- _Exercise requirements_: Set down exactly the lines of the records from the top to the line containing "[ServerAlreadyRunningError] if the"; include both.

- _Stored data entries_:
----------
(** C6 (as amended).  While a handle is held and its process is alive,
    [start] changes nothing -- not the state, not the handle, not the
    transition stamp, and nothing is spawned -- and raises
    [ServerAlreadyRunningError] if the script exists and
    [ResourceNotFoundError] if it does not. *)
Theorem start_while_running (e : start_env) (script_path : path) (w : world)
    (process : Popen) :
  _process (self w) = Some process ->
  start_poll_is_None e = true ->
  start e script_path w
  = (w, inl (if script_exists e then ServerAlreadyRunningError
             else ResourceNotFoundError)).
Proof.
  intros Hp Ha. unfold start, start_locked, is_alive. rewrite Hp, Ha.
  destruct (script_exists e); cbn [negb]; [|done].
  destruct w as [m calls]. cbn. by rewrite app_nil_r.
Qed.

(** The server is running and the script path does not exist: [start]
    raises [ResourceNotFoundError], not [ServerAlreadyRunningError]. *)
Lemma start_while_running_without_script :
  let w := {| self := {| _process := Some (mkPopen 4001); _state := RUNNING;
                         _state_since := 0 |};
              os_calls := [] |} in
  let e := {| script_exists := false; start_nt := false;
              start_poll_is_None := true; t_starting := 50;
              popen := Some (mkPopen 4002); t_spawn_failed := 50 |} in
  is_alive (start_poll_is_None e) (self w) = true
  /\ start e start_script w = (w, inl ResourceNotFoundError)
  /\ snd (start e start_script w) <> inl ServerAlreadyRunningError.
Proof. vm_compute. repeat split. discriminate. Qed.

(** C7.  When no handle is held, or the held process has exited,
    [stop] raises [ServerNotRunningError], having cleared the handle and
    set the cached state to [STOPPED]; no signal is sent. *)
Theorem stop_when_not_running (e : stop_env) (w : world) :
  is_alive (stop_poll_is_None e) (self w) = false ->
  exists w',
    stop e w = (w', inl ServerNotRunningError)
    /\ _process (self w') = None
    /\ _state (self w') = STOPPED
    /\ os_calls w' = os_calls w.
Proof.
  intros Ha. unfold stop, stop_enter. unfold is_alive in Ha.
  destruct (_process (self w)) as [process|];
    [rewrite Ha|]; (eexists; split; [reflexivity|]); cbn [self os_calls];
    by rewrite _set_state_locked_state, _set_state_locked_process.
Qed.

(** On POSIX, when the child does not exit within the 60 seconds that
    follow the [SIGTERM] to its group, [stop] kills the child process
    alone, raises [ServerNotRunningError], and leaves the fields as the
    closing refresh computes them. *)
Lemma stop_posix_timeout (e : stop_env) (w : world) (process : Popen) :
  _process (self w) = Some process ->
  stop_poll_is_None e = true ->
  stop_nt e = false ->
  signal_raises e = false ->
  exited_within_60 e = false ->
  stop e w
  = ({| self := _refresh_state_locked None (closing e) (self w);
        os_calls := os_calls w
                    ++ [signal_group_of (pid process) SIGTERM;
                        wait (pid process) 60;
                        signal_process (pid process) SIGKILL] |},
     inl ServerNotRunningError).
Proof.
  intros Hp Ha Hnt Hs Hw. unfold stop, stop_enter, terminate.
  by rewrite Hp, Ha, Hnt, Hs, Hw.
Qed.

(** C8, at the failing input.  POSIX, a running server with process id
    4001 whose group ignores [SIGTERM] for 60 seconds and is still alive
    when [stop] ends.  The calls [stop] makes are: [SIGTERM] to the
    group, the wait, and [SIGKILL] to the process 4001 alone -- no call
    kills the group.  It raises [ServerNotRunningError] and the cached
    state is the refreshed one, [RUNNING], not [STOPPED]. *)
Theorem stop_posix_timeout_kills_child_only :
  let w := {| self := {| _process := Some (mkPopen 4001); _state := RUNNING;
                         _state_since := 0 |};
              os_calls := [] |} in
  let e := {| stop_poll_is_None := true; t_not_running := 500;
              stop_nt := false; signal_raises := false;
              exited_within_60 := false; taskkill_returncode := 0;
              exited_within_10 := false; t_stopped := 560;
              closing := {| poll_is_None := true; t_elapsed := 560;
                            t_stamp := 560 |} |} in
  snd (stop e w) = inl ServerNotRunningError
  /\ os_calls (fst (stop e w))
     = [signal_group_of 4001 SIGTERM; wait 4001 60;
        signal_process 4001 SIGKILL]
  /\ (signal_group_of 4001 SIGKILL ∉ os_calls (fst (stop e w)))
  /\ _state (self (fst (stop e w))) = RUNNING
  /\ _process (self (fst (stop e w))) = Some (mkPopen 4001).
Proof.
  vm_compute. repeat split.
  intros H. repeat (apply elem_of_cons in H as [H|H]; [discriminate H|]).
  by apply elem_of_nil in H.
Qed.

End ManagerProperties.

(** ** The theorems at concrete inputs *)

Section Witnesses.

Import Date Manager UseCases.

Lemma prepare_daily_directory_twice_witness :
  exists fs1,
    Storage.prepare_daily_directory backups d2024_01_10 sample_fs
      = (fs1, inr (Some (joinpath backups (strftime_Ymd d2024_01_10))))
    /\ is_dir fs1 (joinpath backups (strftime_Ymd d2024_01_10)) = true
    /\ Storage.prepare_daily_directory backups d2024_01_10 fs1
       = (fs1, inr None).
Proof.
  apply (prepare_daily_directory_twice backups d2024_01_10 sample_fs);
    vm_compute; reflexivity.
Defined.

Lemma ensure_daily_backup_witness :
  let w := {| fs := sample_fs; journal := [] |} in
  let today := mkdate 2024 1 4 in
  @execute (ZipArchiveService ["mc.zip"; "tmp"]%string "zipped")
    (DailyBackupStorageService backups today)
    server_root 7 "minecraft-server-backup.zip" today w
  = ({| fs := sample_fs; journal := [call_prepare_daily_directory today] |},
     inr false).
Proof.
  refine (proj1 (ensure_daily_backup_skips_or_backs_up
                   (ZipArchiveService ["mc.zip"; "tmp"]%string "zipped")
                   backups server_root 7 "minecraft-server-backup.zip"
                   (mkdate 2024 1 4))
            {| fs := sample_fs; journal := [] |} _ _).
  - apply (bool_decide_unpack (wf sample_fs)). vm_compute. exact I.
  - vm_compute. reflexivity.
Defined.

Lemma prune_older_than_window_witness :
  exists (fs' : FS) (removed : list path),
    Storage.prune_older_than backups d2024_01_10 7 None sample_fs
      = (fs', inr removed)
    /\ (forall p,
           p ∈ removed
           <-> is_child backups p /\ is_dir sample_fs p = true
               /\ exists d, strptime_Ymd (name p) = Some d
                            /\ Date.lt d (mkdate 2024 1 4) = true).
Proof.
  destruct (proj1 prune_older_than_window backups d2024_01_10 7 None
              sample_fs (mkdate 2024 1 4))
    as (_ & fs' & removed & Hrun & _ & Hpresent).
  - vm_compute. reflexivity.
  - right. vm_compute. reflexivity.
  - exists fs', removed. split; [exact Hrun|].
    apply Hpresent. vm_compute. reflexivity.
Defined.

Lemma store_archive_outcome_witness :
  let src := ["a.zip"; "tmp"]%string in
  let dir := ["2024-01-04"; "backups"; "srv"]%string in
  let dst := joinpath dir "minecraft-server-backup.zip" in
  exists fs',
    Storage.store_archive src dir "minecraft-server-backup.zip" sample_fs
      = (fs', inr dst)
    /\ stat fs' dst = stat sample_fs src
    /\ (wf sample_fs -> stat fs' src = None)
    /\ (forall c, stat sample_fs src = Some (File c) ->
                  fs' = <[dst := File c]> (delete src sample_fs)).
Proof.
  refine (proj2 (proj2 (store_archive_outcome ["a.zip"; "tmp"]%string
                          ["2024-01-04"; "backups"; "srv"]%string
                          "minecraft-server-backup.zip" sample_fs _)) _).
  - vm_compute. reflexivity.
  - vm_compute. reflexivity.
Defined.

Lemma start_while_running_witness :
  let w := {| self := {| _process := Some (mkPopen 4001); _state := RUNNING;
                         _state_since := 0 |};
              os_calls := [] |} in
  let e := {| script_exists := true; start_nt := false;
              start_poll_is_None := true; t_starting := 50;
              popen := Some (mkPopen 4002); t_spawn_failed := 50 |} in
  start e start_script w = (w, inl ServerAlreadyRunningError).
Proof.
  apply (start_while_running
           {| script_exists := true; start_nt := false;
              start_poll_is_None := true; t_starting := 50;
              popen := Some (mkPopen 4002); t_spawn_failed := 50 |}
           start_script
           {| self := {| _process := Some (mkPopen 4001); _state := RUNNING;
                         _state_since := 0 |};
              os_calls := [] |}
           (mkPopen 4001)); reflexivity.
Defined.


Lemma stop_when_not_running_witness :
  exists w',
    stop sample_stop_env
      {| self := {| _process := Some (mkPopen 4001); _state := RUNNING;
                    _state_since := 0 |};
         os_calls := [] |}
    = (w', inl ServerNotRunningError)
    /\ _process (self w') = None
    /\ _state (self w') = STOPPED
    /\ os_calls w' = [].
Proof.
  apply (stop_when_not_running sample_stop_env
           {| self := {| _process := Some (mkPopen 4001); _state := RUNNING;
                         _state_since := 0 |};
              os_calls := [] |}).
  reflexivity.
Defined.

Lemma workflow_runs_backup_then_start_witness :
  let w1 := fst (sample_backup sample_world) in
  workflow_execute sample_start (Some sample_backup) sample_world
  = (fst (sample_start w1),
     match snd (sample_start w1) with
     | inr _ => inr true
     | inl err => inl err
     end).
Proof.
  refine (proj1 (workflow_runs_backup_then_start sample_start)
            sample_backup sample_world (fst (sample_backup sample_world))
            true _).
  vm_compute. reflexivity.
Defined.

Lemma stopped_exactly_without_handle_witness :
  let e := {| script_exists := true; start_nt := false;
              start_poll_is_None := false; t_starting := 5;
              popen := None; t_spawn_failed := 6 |} in
  let w' := fst (start e start_script
                   {| self := __init__ 0; os_calls := [] |}) in
  _process (self w') = None /\ _state (self w') = STOPPED.
Proof.
  refine (proj1 (proj2 (proj2 stopped_exactly_without_handle))
            {| script_exists := true; start_nt := false;
               start_poll_is_None := false; t_starting := 5;
               popen := None; t_spawn_failed := 6 |}
            start_script {| self := __init__ 0; os_calls := [] |} _ _ _);
    reflexivity.
Defined.

End Witnesses.

(** ** End to end *)

(** The workflow on the sample world, on 2024-01-10 with a retention of
    7 days: the backup is made, the directory of 2024-01-03 goes, that
    of 2024-01-04 and the entries that are not backups stay, and the
    server is started. *)
Example sample_workflow :
  let w := fst (UseCases.workflow_execute sample_start (Some sample_backup)
                  sample_world) in
  snd (UseCases.workflow_execute sample_start (Some sample_backup) sample_world)
    = inr true
  /\ UseCases.fs (fst w)
       !! ["minecraft-server-backup.zip"; "2024-01-10"; "backups"; "srv"]%string
     = Some (File "zipped")
  /\ UseCases.fs (fst w) !! ["mc.zip"; "tmp"]%string = None
  /\ UseCases.fs (fst w) !! ["2024-01-03"; "backups"; "srv"]%string = None
  /\ UseCases.fs (fst w)
       !! ["minecraft-server-backup.zip"; "2024-01-03"; "backups"; "srv"]%string
     = None
  /\ UseCases.fs (fst w) !! ["2024-01-04"; "backups"; "srv"]%string = Some Dir
  /\ UseCases.fs (fst w) !! ["notes"; "backups"; "srv"]%string = Some Dir
  /\ UseCases.fs (fst w) !! ["2023-12-31"; "backups"; "srv"]%string
     = Some (File "stray")
  /\ Manager._state (Manager.self (snd w)) = Manager.STARTING.
Proof. vm_compute. repeat split. Qed.

(** * Further properties *)

(** ** More on the lifecycle manager *)

Section ManagerExtras.

Import Manager.

(** What a refresh leaves as cached state: [STOPPED] without a live
    child; with one, [STARTING] only if it was [STARTING] and the grace
    period is not over, else [RUNNING]. *)
Lemma _refresh_state_locked_state (o : obs) (m : SubprocessServerManager) :
  _state (_refresh_state_locked None o m)
  = if is_alive (poll_is_None o) m
    then if decide (_state m = STARTING)
         then if Qle_bool 10 (t_elapsed o - _state_since m)
              then RUNNING else STARTING
         else RUNNING
    else STOPPED.
Proof.
  unfold _refresh_state_locked. destruct (is_alive _ m); cbn [negb].
  - case_decide as Hs.
    + unfold _startup_grace_period. destruct (Qle_bool _ _); [|done].
      by rewrite _set_state_locked_state.
    + case_decide; [done|]. by rewrite _set_state_locked_state.
  - by rewrite _set_state_locked_state.
Qed.

(** X1.  [is_running] and [get_state] agree: on the same observation
    they leave the same fields, and [is_running] answers [False]
    exactly when [get_state] answers [STOPPED] -- whatever the fields
    were before. *)
Theorem is_running_iff_not_stopped (o : obs) (w : world) :
  fst (is_running o w) = fst (get_state o w)
  /\ (snd (is_running o w) = inr false
      <-> snd (get_state o w) = inr STOPPED)
  /\ (snd (is_running o w) = inr true
      <-> snd (get_state o w) = inr STARTING
          \/ snd (get_state o w) = inr RUNNING).
Proof.
  unfold is_running, get_state. cbn [fst snd]. split; [done|].
  rewrite _refresh_state_locked_state.
  destruct (is_alive _ _); [|intuition congruence].
  case_decide; [destruct (Qle_bool _ _)|]; intuition congruence.
Qed.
----------
- _Response for this exercise_:
(** C6 (as amended).  While a handle is held and its process is alive,
    [start] changes nothing -- not the state, not the handle, not the
    transition stamp, and nothing is spawned -- and raises
    [ServerAlreadyRunningError] if the script exists and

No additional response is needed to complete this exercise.